Sehubungan dengan adanya perbuatan pemalsuan laporan auditor yang dilakukan oleh oknum atau adanya penggunaan laporan auditor palsu oleh pihak-pihak yang tidak bertanggung jawab untuk kepentingan tertentu, maka perlu dibuat mekanisme yang tepat dan efektif untuk memudahkan pengguna laporan auditor dalam melakukan konfirmasi atas kebenaran laporan auditor yang ditandatangani oleh Akuntan Publik dan diterbitkan oleh Kantor Akuntan Publik. Dalam meningkatkan kepercayaan masyarakat terhadap profesi Akuntan Publik, maka perlu upaya yang konkrit untuk menjaga kualitas dan menetapkan kebijakan pengendalian laporan auditor yang ditandatangani oleh Akuntan Publik.

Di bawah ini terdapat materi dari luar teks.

Lemma turns_runs name algorithm ai_first ai_msg human_msg fuel :
  forall tree ai_turn c,
  (name, algorithm) ∈ _ALGORITHMS ->
  game_tree tree -> consistent (node_state tree) ->
  (count_square OPEN (_tiles (node_state tree)) < fuel)%nat ->
  _MAX_turn (node_state tree) = Bool.eqb ai_turn ai_first ->
  match turns int fuel (fun state => fst <$> algorithm state)
          ai_msg human_msg tree ai_turn c with
  | Returns (tree', ai_turn') c' =>
      done (node_state tree') = true
      /\ _MAX_turn (node_state tree') = Bool.eqb ai_turn' ai_first
      /\ (exists out, stdout c' = stdout c ++ out)
      /\ game_reaches int (fun state => fst <$> algorithm state)
           tree ai_turn (stdin c) tree' ai_turn' (stdin c')
  | Endless =>
      exists tree' lines',
        game_reaches int (fun state => fst <$> algorithm state)
          tree ai_turn (stdin c) tree' false lines'
        /\ done (node_state tree') = false
        /\ forall line, line ∈ lines' ->
             forall move, ~ names_move int (node_state tree') line move
  | Raises _ _ | OutOfFuel => False
  end.
Proof.
  induction fuel as [|fuel IH]; intros tree ai_turn c Halg Ht Hcons Hfuel Hturn;
    [lia|].
  cbn [turns]. destruct (done (node_state tree)) eqn:Hdone; cbn [negb].
  { split; [done|]. split; [done|].
    split; [exists []; by rewrite app_nil_r|constructor]. }
  assert (Hnext : forall next row col m c1,
            game_tree next -> place (node_state tree) row col = Some m ->
            position (node_state next) = position m ->
            (exists out, stdout c1 = stdout c ++ out) ->
            (forall tree' ai_turn' lines',
               game_reaches int (fun state => fst <$> algorithm state)
                 next (negb ai_turn) (stdin c1) tree' ai_turn' lines' ->
               game_reaches int (fun state => fst <$> algorithm state)
                 tree ai_turn (stdin c) tree' ai_turn' lines') ->
            match
              (_show_move (Some next) ai_turn;;
               turns int fuel (fun state => fst <$> algorithm state)
                 ai_msg human_msg next (negb ai_turn)) c1
            with
            | Returns (tree', ai_turn') c' =>
                done (node_state tree') = true
                /\ _MAX_turn (node_state tree') = Bool.eqb ai_turn' ai_first
                /\ (exists out, stdout c' = stdout c ++ out)
                /\ game_reaches int (fun state => fst <$> algorithm state)
                     tree ai_turn (stdin c) tree' ai_turn' (stdin c')
            | Endless =>
                exists tree' lines',
                  game_reaches int (fun state => fst <$> algorithm state)
                    tree ai_turn (stdin c) tree' false lines'
                  /\ done (node_state tree') = false
                  /\ forall line, line ∈ lines' ->
                       forall move,
                         ~ names_move int (node_state tree') line move
            | Raises _ _ | OutOfFuel => False
            end).
  { intros next row col m c1 Hgt Hp Hpos [out1 Hout1] Hstep.
    destruct (successor_node _ _ next _ _ fuel Hcons Hp Hpos Hfuel)
      as (Hcons' & Hfuel' & Hturn' & Hact).
    destruct (show_move_next next ai_turn c1 Hact) as [out2 Hshow].
    unfold mbind, IO_bind. rewrite Hshow.
    assert (Hturn2 : _MAX_turn (node_state next)
                     = Bool.eqb (negb ai_turn) ai_first).
    { rewrite Hturn', Hturn. by destruct ai_turn, ai_first. }
    specialize (IH next (negb ai_turn)
                  (mkConsole (stdin c1) (stdout c1 ++ out2)) Halg Hgt Hcons'
                  Hfuel' Hturn2).
    destruct (turns _ _ _ _ _ _ _ _) as [[tree' ai_turn'] c'| | |];
      [|done| |done].
    - destruct IH as (Hd & Hm & [out3 Hout3] & Hreach).
      split; [done|]. split; [done|]. split; [|by apply Hstep].
      exists (out1 ++ out2 ++ out3).
      rewrite Hout3. cbn [stdout]. rewrite Hout1, <- !app_assoc. done.
    - destruct IH as (tree' & lines' & Hreach & Hd & Hno).
      exists tree', lines'. split; [by apply Hstep|done]. }
  destruct ai_turn.
  - unfold mbind at 1, IO_bind at 1. unfold mbind at 1, IO_bind at 1.
    unfold print at 1.
    destruct (play_ai_turn_next name algorithm tree Halg Ht Hcons Hdone)
      as (next & row & col & m & Hrun & Hgt & Hp & Hpos).
    rewrite Hrun.
    apply (Hnext next row col m _ Hgt Hp Hpos); [by eexists|].
    intros tree' ai_turn' lines' Hreach. cbn [stdin negb] in Hreach.
    by eapply game_ai_turn.
  - unfold mbind at 1, IO_bind at 1. unfold mbind at 1, IO_bind at 1.
    unfold print at 1. unfold mbind at 1, IO_bind at 1.
    pose proof (play_human_turn_cases int tree
                  (mkConsole (stdin c)
                     (stdout c ++ [join " " [human_msg] +:+ newline])) Ht)
      as Hhuman.
    destruct (_play_human_turn _ _ _) as [next c1| | |]; [|done| |done].
    + destruct Hhuman as (Hgt & (row & col & m & Hp & Hpos) & [out1 Hout1]
                          & Hagain).
      unfold mret at 1, IO_ret at 1.
      apply (Hnext next row col m _ Hgt Hp Hpos).
      * exists ([join " " [human_msg] +:+ newline] ++ out1).
        rewrite Hout1. cbn [stdout]. by rewrite <- app_assoc.
      * intros tree' ai_turn' lines' Hreach. cbn [stdin negb] in Hreach, Hagain.
        by eapply game_human_turn.
    + exists tree, (stdin c). split; [constructor|]. split; [done|].
      exact Hhuman.
Qed.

Sesuai dengan Surat Edaran Nomor 1/SE-IAPI/2019 tentang Pengendalian Laporan Auditor, kebijakan pengendalian sebagaimana dimaksud dapat menggunakan teknologi QR Code yang dicantumkan pada laporan auditor. Tujuan penerapan QR Code pada LAI antara lain adalah untuk memudahkan pengguna LAI mendapatkan konfirmasi atas keaslian laporan yang diterbitkan oleh Kantor Akuntan Publik (KAP). Pengguna LAI dapat dengan mudah melakukan scanning QR Code tersebut dengan perangkat yang dimiliki.
Bagi seluruh jaringan KAP tersebut, baik kantor pusat maupun kantor cabang dihimbau menerapkan penggunaan QR Code. Hal ini bertujuan agar suatu KAP tersebut beserta kantor cabangnya konsisten dalam penerapan QR Code serta Akuntan Publik yang bertindak sebagai pimpinan KAP dapat dengan mudah melakukan pengawasan dan mencegah setiap LAI yang telah diterbitkan agar dilaporkan kepada Pusat Pembinaan Profesi Keuangan (PPPK).
Berdasarkan data saat ini, sudah tercatat 247 (dua ratus empat puluh tujuh) Kantor Akuntan Publik yang telah menerapkan penggunaan QR Code pada Institut Akuntan Publik Indonesia.